Although Patagonia has one-year exclusivity on the innovation, it will then be open to the wider sector, says Neels: “Interest from other brands has been very high so far and we expect lots of adoptions for the autumn 21 season.”
On cost, he says the complexity and different resources required will be reflected in the price, but adds that as “the buying behaviour of the consumer is changing more and more towards responsible purchasing, this is a big selling point for brands.”
Biodegradable stretch denim
As many as 300 million pairs of jeans clog up landfill sites each year, says Alberto Candiani, owner of Italian manufacturer Candiani Denim. To make stretch denim, cotton is woven around petrol-based elastomers – threads that allow stretch, but are synthetic and do not biodegrade.
But with its “Coreva” technology, Candiani Denim says it has created the world’s first biodegradable alternative: stretch denim made using organic cotton wrapped around a custom-engineered natural rubber core. Coreva “replaces the common synthetic elastomer with a smart natural rubber elastomer that comes from natural and renewable sources.” It worked with its suppliers to make a fine rubber yarn that does not lose stretch.

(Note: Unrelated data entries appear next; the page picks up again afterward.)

(* ===== verification/View.v ===== *)
(** * View: exporting a version of a DIFF.

    Models pkg/diffstore/internal/versioned/view.go: opening a view of the current
    mapping or of a named version (under the metadata lock, with the images of a
    committed redo log laid over the file), the runs it reports and the bytes it
    reads.  A view reads the file the owner keeps changing; [f] is that file at the
    time of a call.  Its page cache is left out, as in Tx.v.  The locks are the
    parameter [pin]: whether the version's reader lock could be taken. *)
From stdpp Require Import base numbers list gmap strings sorting.
From Stdlib Require Import ZArith Lia.
From S2P Require Import Prelude Page Presence Json Format Tree Tx Demo TreeWrite Sha256 Commit Crash Publish Bitmap Checkpoint Gc Ops.

#[local] Opaque Sum256 sealPage checkPage Page.put.

Record View := mkView {
  v_size : Z;
  v_presence : list Z;
  v_root : Z;
  v_next : Z;
  v_overlay : gmap Z (list Z);
  v_closed : bool }.

Section View.
Context (xc : option xts_cipher).

(** [View.read]. *)
Definition overlay_read (overlay : gmap Z (list Z)) (f : file) (page : Z) : dres (list Z) :=
  match overlay !! page with Some b => Ok b | None => readFull f page end.
Definition view_reader (v : View) (f : file) : reader :=
  mkReader (v_next v) (v_size v / PageSize) (fun _ => None) (overlay_read (v_overlay v) f).

(** The search of [openView] for a version. *)
Fixpoint find_version (fuel : nat) (read : Z -> dres (list Z)) (next : Z) (id : list Z) (s : Z) : dres (Z * checkpoint) :=
  if s =? 0 then Err ErrNotExist
  else match fuel with
       | O => Err errChain
       | S fuel =>
           if next <=? s then Err errChain
           else
             let* b := read (slotPage s) in
             let* cp := decodeCheckpoint b in
             if bool_decide (cp_ID cp = id) then
               if cp_Visible cp && cp_Retained cp then Ok (s, cp) else Err ErrNotExist
             else find_version fuel read next id (cp_Next cp)
       end.
Definition openView (f : file) (size : Z) (pin : Z -> dres unit) (id : list Z) : dres View :=
  let* records := readRedo f size in
  let overlay := list_to_map (reverse records) in
  let read := overlay_read overlay f in
  let* b := read 1 in
  let* ctrl := decodeControl b in
  if Retired ctrl then Err ErrRetired
  else if bool_decide (id = []) then
    let* presence := loadPresence read size in
    Ok (mkView size presence (Root ctrl) (Next ctrl) overlay false)
  else
    let* _ := ValidID id in
    let* (s, cp) := find_version (Z.to_nat (Next ctrl)) read (Next ctrl) id (Head ctrl) in
    let* _ := pin s in
    let* presence := readSnapshotPresence read cp size (Next ctrl) in
    Ok (mkView size presence (cp_Root cp) (Next ctrl) overlay false).

(** The identity [probeCurrent] adds to a closed DIFF: the visible current checkpoint. *)
Definition probeCurrent (f : file) (size : Z) : dres (list Z) :=
  let* records := readRedo f size in
  let overlay := list_to_map (reverse records) in
  let read := overlay_read overlay f in
  let* b := read 1 in
  let* ctrl := decodeControl b in
  if Retired ctrl then Err ErrRetired
  else if Current ctrl =? 0 then Ok []
  else
    let* b := read (slotPage (Current ctrl)) in
    let* cp := decodeCheckpoint b in
    Ok (if cp_Visible cp then cp_ID cp else []).

(** ** Runs *)

Inductive RunKind := Hole | Zero | DataRun.
Record viewRun := mkRun { r_off : Z; r_end : Z; r_kind : RunKind }.
(** The first block after [block] whose mapping differs from the first one's. *)
Fixpoint mapped_end (first : bool) (i : Z) (mapped : list bool) : option Z :=
  match mapped with
  | [] => None
  | m :: mapped => if Bool.eqb m first then mapped_end first (i + 1) mapped else Some i
  end.
Definition RunAt (v : View) (f : file) (off limit : Z) : dres (option viewRun) :=
  if v_closed v then Err ErrClosed
  else if v_size v <=? off then Ok None
  else if limit =? 0 then Err (DiffErr "diffstore: zero run limit")
  else
    let end_ := if limit <? v_size v - off then off + limit else v_size v in
    let block := off / PageSize in
    let present := Has (v_presence v) block in
    let end_ := if present then Z.min end_ ((block + MaxPresencePages) * PageSize) else end_ in
    let end_ := Z.min end_ (End (v_presence v) block ((end_ + PageSize - 1) / PageSize) * PageSize) in
    if negb present then Ok (Some (mkRun off end_ Hole))
    else
      let pages := (end_ + PageSize - 1) / PageSize - block in
      let empty := replicate (Z.to_nat pages) false in
      let* mapped :=
        if v_root v =? 0 then Ok empty
        else payloadRange maxDepth (view_reader v f) (v_root v) block (block + pages) empty 0 (v_size v / PageSize - 1) false in
      let first := default false (mapped !! 0%nat) in
      let end_ := match mapped_end first 1 (drop 1 mapped) with
                  | Some i => Z.min end_ ((block + i) * PageSize) | None => end_ end in
      Ok (Some (mkRun off end_ (if first then DataRun else Zero))).

(** ** Reading *)

Fixpoint view_lookahead (fuel : nat) (v : View) (f : file) (first block pages inner want : Z) : dres Z :=
  match fuel with
  | O => Ok pages
  | S fuel =>
      if (pages <? 256) && (pages * PageSize - inner <? want) then
        if negb (Has (v_presence v) (block + pages)) then Ok pages
        else
          let* next := lookup (view_reader v f) (v_root v) (block + pages) in
          if (next =? 0) || negb (slotPage next =? slotPage first + pages) then Ok pages
          else view_lookahead fuel v f first block (pages + 1) inner want
      else Ok pages
  end.
Fixpoint view_loop (fuel : nat) (v : View) (f : file) (pos want : Z) : list Z * option diff_error :=
  match fuel with
  | O => ([], None)
  | S fuel =>
      if want <=? 0 then ([], None)
      else
        let block := pos / PageSize in
        let inner := pos mod PageSize in
        let n := Z.min want (PageSize - inner) in
        let zeros := let (b, e) := view_loop fuel v f (pos + n) (want - n) in (replicate (Z.to_nat n) 0 ++ b, e) in
        if negb (Has (v_presence v) block) then zeros
        else match lookup (view_reader v f) (v_root v) block with
             | Err e => ([], Some e)
             | Ok s =>
                 if s =? 0 then
                   match (if v_root v =? 0 then Ok []
                          else payloadRange maxDepth (view_reader v f) (v_root v) block (block + 1) [false] 0 (v_size v / PageSize - 1) false) with
                   | Err e => ([], Some e)
                   | Ok _ => zeros
                   end
                 else
                   match (let* pages := view_lookahead 256 v f s block 1 inner want in
                          let* bs := directRead f (Z.to_nat pages) (slotPage s) in
                          Ok (Transform xc (concat bs) (u64 (block * (PageSize / UnitSize))) false)) with
                   | Err e => ([], Some e)
                   | Ok b =>
                       let b := take (Z.to_nat want) (drop (Z.to_nat inner) b) in
                       let n := Z.of_nat (length b) in
                       let (b', e) := view_loop fuel v f (pos + n) (want - n) in (b ++ b', e)
                   end
             end
  end.
Definition View_ReadAt (v : View) (f : file) (len off : Z) : list Z * dres bool :=
  if v_closed v then ([], Err ErrClosed)
  else if v_size v <? off then ([], Ok true)
  else if len =? 0 then ([], Ok false)
  else if off =? v_size v then ([], Ok true)
  else
    let count := Z.min len (v_size v - off) in
    match view_loop (Z.to_nat count) v f off count with
    | (b, Some e) => (b, Err e)
    | (b, None) => (b, Ok (Z.of_nat (length b) <? len))
    end.
(** Reading [len] bytes at [off] inside a run. *)
Definition viewRun_ReadAt (v : View) (f : file) (r : viewRun) (len off : Z) : list Z * dres bool :=
  if (r_end r - r_off r <? off) || (r_end r - r_off r - off <? len) then ([], Err (DiffErr "diffstore: read outside export run"))
  else match r_kind r with
       | DataRun => View_ReadAt v f len (r_off r + off)
       | _ => (replicate (Z.to_nat len) 0, Ok false)
       end.
Definition View_Close (v : View) : View := mkView (v_size v) [] (v_root v) (v_next v) ∅ true.
End View.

Candiani says Coreva has 40% greater elasticity than conventional stretch denim, as well as good resistance and longevity: “People may superficially think that a biodegradable elastic would have lower resistance and less strength compared to a synthetic, but our technology is proving the exact opposite because of this customised engineering of the yarns.”
It costs about 25% more than conventional stretch denim, which means it is presently only suitable for the luxury market. The manufacturer has already partnered with with Hiut Denim for its spring 20 line, and Stella McCartney for autumn 20, and more partnerships are in the pipeline.
A technologically sustainable future
The era of fast fashion may be coming to an end. The 2019 Global Advisor poll by Ipsos Mori surveyed 1,100 UK shoppers. It found that 55% would be put off of buying clothes from a company that polluted the environment, three-quarters would feel positive about a brand actively looking to reduce its environmental impact, and 74% expect brands to take accountability for the sustainability of their supply chains.
In the years to come “sustainability will move from a brand differentiator to a basic expectation,” sums up Nikki Baird, VP of retail innovation at retail technology provider Aptos. “Consumers are constantly seeking more sustainable options in their lifestyles – from the food they eat, to the way they travel, to the clothes on their backs – and they expect to engage with companies who take the same care with their corporate responsibility initiatives.
“This is more than just packaging or materials – or corporate sponsorship of green initiatives. This is about brands taking an active role in making the environment better.”
It is clear that brands seeking to live up to these expectations must remain up to date on the technological advancements that could make that complex and costly transition a little easier.